GT2: Seguro lo conocen todos, es la tipica "dinero facil", que solo es posible en la vesion yankee, pero bueno, empezas con un auto, lo compras por 20.000$, ese te metes en una carrera donde el premio es 50.000$, lo haces 5 veces, con esos 250.000$ compras un auto profesional, con ese auto te metes en una carrera de 5 vueltas donde te regalan un auto que vale 500.000$. Lo vendes y tenes 500.000$.
Command and conquer: Red alert 1: Si pones en facil, y empesas con recursos mínimos una escaramusa, la IA primero compra una plata electrica y una barraca, y se le acaba el dinero. Ganaste, así que puedes contruir y jugar sin molestar al enemigo XD
GTA1: Cuando agarras el camion cisterna, y te persigue la policia, esta empieza a chocar contra la parte trasera del camion en forma muy rápida y repetida y al cabo de segundos explota el patrullero. Que no lo haga muy seguido que al 5to patrullero rebentado te revienta el cisterna. Pero es muy divertido XD.
GTA2: No se si no se dieron cuenta o que, pero en la 1er ciudad tenes un tanque de guerra liberado, te subis y empesas a romper todo, al cabo de 15 min tenes dinero suficiente para pasar de ciudad.
GTA3: Ni hablar... La versión para pley tiene un bug muy bueno. Si vas al barrio "los santos", encontras el item para jugar de a 2 jugadores. Cuando inicias a jugar de a 2, que el 2do jugador se coloque la katana y le corte la cabeza  a CJ. La mision se perderá, pero no irás al hospital, así que CJ quedará con la cabeza cortada escupiendo sangre por todo "LAS VENTURAS" XD
FarCry2: ¿nunca se pusieron a jugar al futbol con los barriles? se darán cuenta que los pueden enviar muy lejos.

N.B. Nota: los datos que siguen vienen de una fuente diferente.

(** How an attribute with an [args] list is rendered when every argument can
    be rendered: [@name] or [@@name], then one pair of parentheses around the
    rendered arguments joined with a comma and a space, an argument without a
    rendering counting as the empty string.  A scalar renders as its token,
    an array of scalars as the tokens joined with a comma and a space inside
    square brackets, a keyValue with a scalar value as [key: value], a
    function call as nothing. *)
Lemma prepareAttribute_rendering :
  (forall kind name args rendered,
      traverse prepareArg args = Returns rendered ->
      prepareAttribute (Attribute.mk kind name (Some args))
      = Returns (kindPrefix kind +:+ name +:+ "("
                 +:+ join ", " (map (default "") rendered) +:+ ")"))
  /\ (forall token,
         prepareArg (AttributeArgument.mk (Scalar token))
         = Returns (Some token))
  /\ (forall tokens,
         prepareArg
           (AttributeArgument.mk (ArrayValue (Some (map Scalar tokens))))
         = Returns (Some ("[" +:+ join ", " tokens +:+ "]")))
  /\ (forall key token,
         prepareArg (AttributeArgument.mk (KeyValue key (Scalar token)))
         = Returns (Some (key +:+ ": " +:+ token)))
  /\ (forall name params,
         prepareArg (AttributeArgument.mk (Function name params))
         = Returns None).
Proof.
  repeat split.
  - intros kind name args rendered Hargs. unfold prepareAttribute.
    cbn [Attribute.args Attribute.kind Attribute.name]. by rewrite Hargs.
  - intros tokens. unfold prepareArg; simpl. by rewrite joinElement_scalars.
Qed.

(** C8: on [@relation(fields: [authorId], references: [id])] the serialiser
    renders each keyValue as its key followed by the text [[object Object]],
    not by the array; and on an attribute whose argument is the empty array,
    which the parser gives as an array node without [args], it throws. *)
Theorem prepareAttributes_object_arguments :
  prepareAttributes (Some [relationAttribute])
  = Returns
      ["@relation(fields: [object Object], references: [object Object])"]
  /\ prepareAttributes
       (Some [Attribute.mk KindModel "index"
                (Some [AttributeArgument.mk (ArrayValue None)])])
     = Throws.
Proof. split; reflexivity. Qed.

Example prepareAttributes_map_users :
  prepareAttributes
    (Some [Attribute.mk KindModel "map"
             (Some [AttributeArgument.mk
                      (ArrayValue (Some [Scalar "a"; Scalar "b"; Scalar "c"]));
                    AttributeArgument.mk (KeyValue "name" (Scalar "idx"))]);
           Attribute.mk KindField "default"
             (Some [AttributeArgument.mk (Function "autoincrement" [])]);
           idAttribute])
  = Returns ["@@map([a, b, c], name: idx)"; "@default()"; "@id"].
Proof. reflexivity. Qed.
(** The [try] block of [playAudioData]; [ctx] is what [getAudioContext()]
    comes to.  The value is the buffer that was started. *)
Definition playAudioData_try (ctx : settled AudioContext) (base64Audio : string)
  : settled AudioBuffer :=
  match ctx with
  | Rejected e => Rejected e
  | Fulfilled ctx =>
      match (if suspended ctx then resume ctx else Fulfilled tt) with
      | Rejected e => Rejected e
      | Fulfilled _ =>
          match decodeBase64 base64Audio with
          | Rejected e => Rejected e
          | Fulfilled rawBytes =>
              match pcmToAudioBuffer rawBytes ctx 24000 with
              | Rejected e => Rejected e
              | Fulfilled audioBuffer =>
                  match start ctx audioBuffer with
                  | Rejected e => Rejected e
                  | Fulfilled _ => Fulfilled audioBuffer
                  end
              end
          end
      end
  end.

(** [playAudioData]: whatever the block throws is caught and logged; the
    value tells what was started, if anything. *)
Definition playAudioData (ctx : settled AudioContext) (base64Audio : string)
  : settled (option AudioBuffer) :=
  match playAudioData_try ctx base64Audio with
  | Fulfilled audioBuffer => Fulfilled (Some audioBuffer)
  | Rejected _ => Fulfilled None
  end.
(** A mantissa of [53 + n] bits that locates [N / D] is rounded to 53 bits:
    the result is normal and within half a unit in the last place. *)
Lemma binary_round_aux_locates N D mx ex lx n :
  locates N D (shr_record_of_loc mx lx) ->
  0 <= n -> 2 ^ (52 + n) <= mx < 2 ^ (53 + n) ->
  -1021 <= 53 + n + ex -> ex + n + 1 <= 971 ->
  exists m e,
    binary_round_aux 53 1024 false mx ex lx = S754_finite false m e /\
    2 ^ 52 <= Zpos m < 2 ^ 53 /\
    ex + n <= e <= ex + n + 1 /\
    2 * Z.abs (Zpos m * (2 ^ (e - ex) * D) - N) <= 2 ^ (e - ex) * D /\
    (N mod (2 ^ n * D) = 0 -> e = ex + n /\ Zpos m = N / (2 ^ n * D)).
Proof.
  intros Hloc Hn Hmx He1 He2.
  unfold binary_round_aux, shr_fexp.
  assert (Hdig : Zdigits2 mx = 53 + n).
  { apply Zdigits2_of_bounds; [|lia].
    replace (53 + n - 1) with (52 + n) by lia. exact Hmx. }
  rewrite Hdig.
  rewrite fexp_normal by lia.
  replace (53 + n + ex - 53 - ex) with n by lia.
  destruct (shr_locates N D _ ex n Hn Hloc) as [Hl1 He].
  destruct (shr (shr_record_of_loc mx lx) ex n) as [mrs' e'].
  cbn [fst snd] in Hl1, He. subst e'.
  pose proof (round_nearest_even_locates _ _ _ Hl1) as (Hr1 & Hr2 & Hr3).
  set (m1 := round_nearest_even (shr_m mrs') (loc_of_shr_record mrs')) in *.
  cbv zeta in Hr1, Hr2, Hr3.
  (* the integer part has 53 bits *)
  destruct Hloc as (HD & HN & Hm & _). rewrite shr_m_of_loc in Hm.
  assert (HDn : 0 < 2 ^ n * D) by (apply Z.mul_pos_pos; [apply Z.pow_pos_nonneg|]; lia).
  assert (Hq : N / (2 ^ n * D) = mx / 2 ^ n).
  { rewrite Hm. rewrite (Z.mul_comm (2 ^ n) D). rewrite Z.div_div; lia. }
  assert (Hq52 : 2 ^ 52 <= mx / 2 ^ n < 2 ^ 53).
  { assert (P : 0 < 2 ^ n) by (apply Z.pow_pos_nonneg; lia).
    rewrite !Z.pow_add_r in Hmx by lia. split.
    - apply Z.div_le_lower_bound; lia.
    - apply Z.div_lt_upper_bound; lia. }
  rewrite Hq in Hr2.
  destruct (Z.eq_dec m1 (2 ^ 53)) as [Ecarry|Ncarry].
  - (* the rounding carried into a 54th bit *)
    rewrite Ecarry.
    change (Zdigits2 (2 ^ 53)) with 54.
    rewrite fexp_normal by lia.
    replace (54 + (ex + n) - 53 - (ex + n)) with 1 by lia.
    cbn [shr_record_of_loc shr iter_pos shr_1 shr_m].
    change (2 ^ 53) with 9007199254740992. cbn [shr_1 shr_m].
    assert (Hle : (ex + n + 1 <=? 1024 - 53) = true) by (apply Z.leb_le; lia).
    rewrite Hle.
    eexists; eexists. split; [reflexivity|].
    split; [cbn; lia|]. split; [lia|].
    replace (ex + n + 1 - ex) with (n + 1) by lia.
    rewrite Z.pow_add_r by lia. change (2 ^ 1) with 2.
    rewrite Ecarry in Hr1, Hr3.
    change (Z.pos 4503599627370496) with (2 ^ 52).
    replace (2 ^ 52 * (2 ^ n * 2 * D)) with (2 ^ 53 * (2 ^ n * D))
      by (change (2 ^ 53) with (2 * 2 ^ 52); ring).
    split; [lia|].
    intros H. specialize (Hr3 H). rewrite Hq in Hr3. lia.
  - assert (Hm1 : 2 ^ 52 <= m1 < 2 ^ 53) by lia.
    assert (Hdig1 : Zdigits2 m1 = 53).
    { apply Zdigits2_of_bounds; [|lia]. exact Hm1. }
    rewrite Hdig1.
    rewrite fexp_normal by lia.
    replace (53 + (ex + n) - 53 - (ex + n)) with 0 by lia.
    cbn [shr fst snd]. rewrite shr_m_of_loc.
    destruct m1 as [|p|p]; [lia| |lia].
    assert (Hle : (ex + n <=? 1024 - 53) = true) by (apply Z.leb_le; lia).
    rewrite Hle.
    exists p, (ex + n). split; [reflexivity|]. split; [exact Hm1|].
    split; [lia|].
    replace (ex + n - ex) with n by lia. split; [exact Hr1|].
    intros H. specialize (Hr3 H). split; [reflexivity|]. exact Hr3.
Qed.
(** * chart-generator-api: a shallow embedding of [app.py]

    The service of [app.py] is a Flask application with three handlers that
    matter here: [generate_chart] (POST /generate-chart), [download_chart]
    (GET /download-chart/<id>) and [cleanup] (GET /cleanup), sharing the
    module-level dictionary [GENERATED_FILES].

    The embedding follows the source statement by statement:
    - Python values that the handlers inspect (cells of the data frame, form
      fields) are an inductive type; floats are IEEE-754 binary64 values
      ([spec_float] with precision 53), integers are [Z];
    - text is a [string] whose characters are code points below 256; text
      with other characters is outside the model;
    - the builtins the handlers call on them ([float], [int], [str.strip],
      [str.lower], [in], [str.endswith]) are executable functions;
    - exceptions and early [return]s are an explicit outcome type;
    - [GENERATED_FILES] is a finite map threaded through the handlers; the
      [BytesIO] of an entry is open or closed, and a download closes it;
    - what pandas and python-pptx read out of uploaded bytes is part of the
      request (the table, the presentation, or the exception they raise);
    - what python-pptx answers to [add_chart] and [save] is not decided by
      [app.py]: it is a parameter of the handler, a [Pptx]. *)

From Stdlib Require Import ZArith String Ascii List Bool Lia DecimalString DecimalNat.
From Stdlib Require Import Floats.SpecFloat.
From stdpp Require Import gmap strings list fin_maps.

Local Open Scope string_scope.
Local Open Scope list_scope.
Local Open Scope Z_scope.

(* ===================================================================== *)
(** * Python strings

    A character is its code point, a number below 256. *)
(* ===================================================================== *)

Module Str.

Definition chars (s : string) : list ascii := list_ascii_of_string s.
Definition of_chars (l : list ascii) : string := string_of_list_ascii l.

Definition code (c : ascii) : nat := nat_of_ascii c.

(** The characters [c.lower()] changes: A-Z, and of the code points
    above 127 the capital letters 0xc0-0xde but the sign 0xd7. Each goes 32
    code points up. *)
Definition is_upper (c : ascii) : bool :=
  ((65 <=? code c)%nat && (code c <=? 90)%nat)
  || ((192 <=? code c)%nat && (code c <=? 214)%nat)
  || ((216 <=? code c)%nat && (code c <=? 222)%nat).

Definition is_digit (c : ascii) : bool :=
  (48 <=? code c)%nat && (code c <=? 57)%nat.

(** The blanks [int()] and [float()] skip around a number: TAB, LF, VT,
    FF, CR and the space, and of the code points above 127 the two that
    Unicode counts as blanks, NEL (0x85) and the no-break space (0xa0).
    The separators 0x1c-0x1f are blanks to [str.strip()], not to these
    two. *)
Definition is_space (c : ascii) : bool :=
  ((9 <=? code c)%nat && (code c <=? 13)%nat)
  || (code c =? 32)%nat || (code c =? 133)%nat || (code c =? 160)%nat.

Definition lower_char (c : ascii) : ascii :=
  if is_upper c then ascii_of_nat (code c + 32) else c.

(** [s.lower()] *)
Definition lower (s : string) : string :=
  of_chars (List.map lower_char (chars s)).

(** [needle in hay] for strings: some suffix of [hay] starts with
    [needle]. *)
Fixpoint contains (needle hay : string) : bool :=
  if String.prefix needle hay then true
  else match hay with
       | EmptyString => false
       | String _ rest => contains needle rest
       end.

Fixpoint lstrip_chars (p : ascii -> bool) (l : list ascii) : list ascii :=
  match l with
  | c :: t => if p c then lstrip_chars p t else l
  | [] => []
  end.

Definition strip_chars (p : ascii -> bool) (l : list ascii) : list ascii :=
  rev (lstrip_chars p (rev (lstrip_chars p l))).

(** [s.strip(set)]: leading and trailing characters of [set] removed. *)
Definition strip (set : string) (s : string) : string :=
  of_chars (strip_chars (fun c => existsb (Ascii.eqb c) (chars set)) (chars s)).

Fixpoint list_prefix (p l : list ascii) : bool :=
  match p, l with
  | [], _ => true
  | a :: p', b :: l' => Ascii.eqb a b && list_prefix p' l'
  | _ :: _, [] => false
  end.

(** [s.endswith(suffix)] *)
Definition endswith (s suffix : string) : bool :=
  list_prefix (rev (chars suffix)) (rev (chars s)).

(** The double-quote character, for literals that contain it. *)
Definition dquote : string := String (ascii_of_nat 34) EmptyString.

End Str.

(* ===================================================================== *)
(** * Numeric literals: what [float()] and [int()] share *)
(* ===================================================================== *)

Module Lex.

Me acorde uno del DOOM 3. Cuando llegas a la parte la camara "The chamber", tenes dos opciones, abrir la camara o activarla matando al científico en su interior. Si la activas y corres rápido hacia la puerta de la cámara, el esqueleto del cientifico se te querará mirando preguntandosé por que lo miras así...


----------



## hellfire4 (Sep 12, 2014)

A ver, comence con un dinacom, pero los juegos eran tan repetitivos que con el tiempo me los olvide, luego tuve una game gear:

Sonic 1, 2, sonic chaos, sonic triple trouble, y el explendido juego de carreras sonic drift 2
GG shinobi 1 y 2
Bart vs the space mutants (logre pasarlo, aunque a muchos le haya parecido mentira)
Ristar

Eran tiempos en que los juegos eran mucho más costos que ahora, y para que fuesen más duraderos, generalmente no solian tener puntos de guardado, y niveles superiores muy dificiles, que a menudo uno tenia que memorizar y repetir.

En pc:

C&C: Tiberian dawn
C&C: Red alert 1 y 2
C&C: Tiberian sun
Warcraft 1 y 2
Dune 2, dune 2000
Dungeon keeper 1 y 2
Starcraft

Una etapa en que la estrategía me empezaba a cansar, decidí probar con otros generos:
Diablo 1 y 2
Resident evil 1, 2 y 3 (el uno fue el que más me gusto, y el 3 también debido a que vuelvo a controlar a Jill, y si  no fuese por un enemigo tan carismatico como Nemesis, el juego no me habría parecido bueno)
Silent hill 1, 2 y 3

Juegos de fichines:

punisher
Splatterhouse
sunset riders
final fight

Hoy en día, lamentablemente los video juegos cada vez me atraen menos, me imagino que son cosas de la edad, que a medida que avanza el tiempo, los gustos cambian.
Bueno, culmino, un videito de una fanatica de la saga RE, un musical hecho con animación flash
(cuantos chiste se llegaron a hacer con la cuestión que los personajes consumen plantitas verdes para reponer la energía, o el hecho que todos los RE siempre terminan igual, con una explosión)


----------



## yosimiro (Sep 12, 2014)

Pensar que cuando era adolescente,  solo había juegos en algunos salones “avanzados” (fines de los 70”).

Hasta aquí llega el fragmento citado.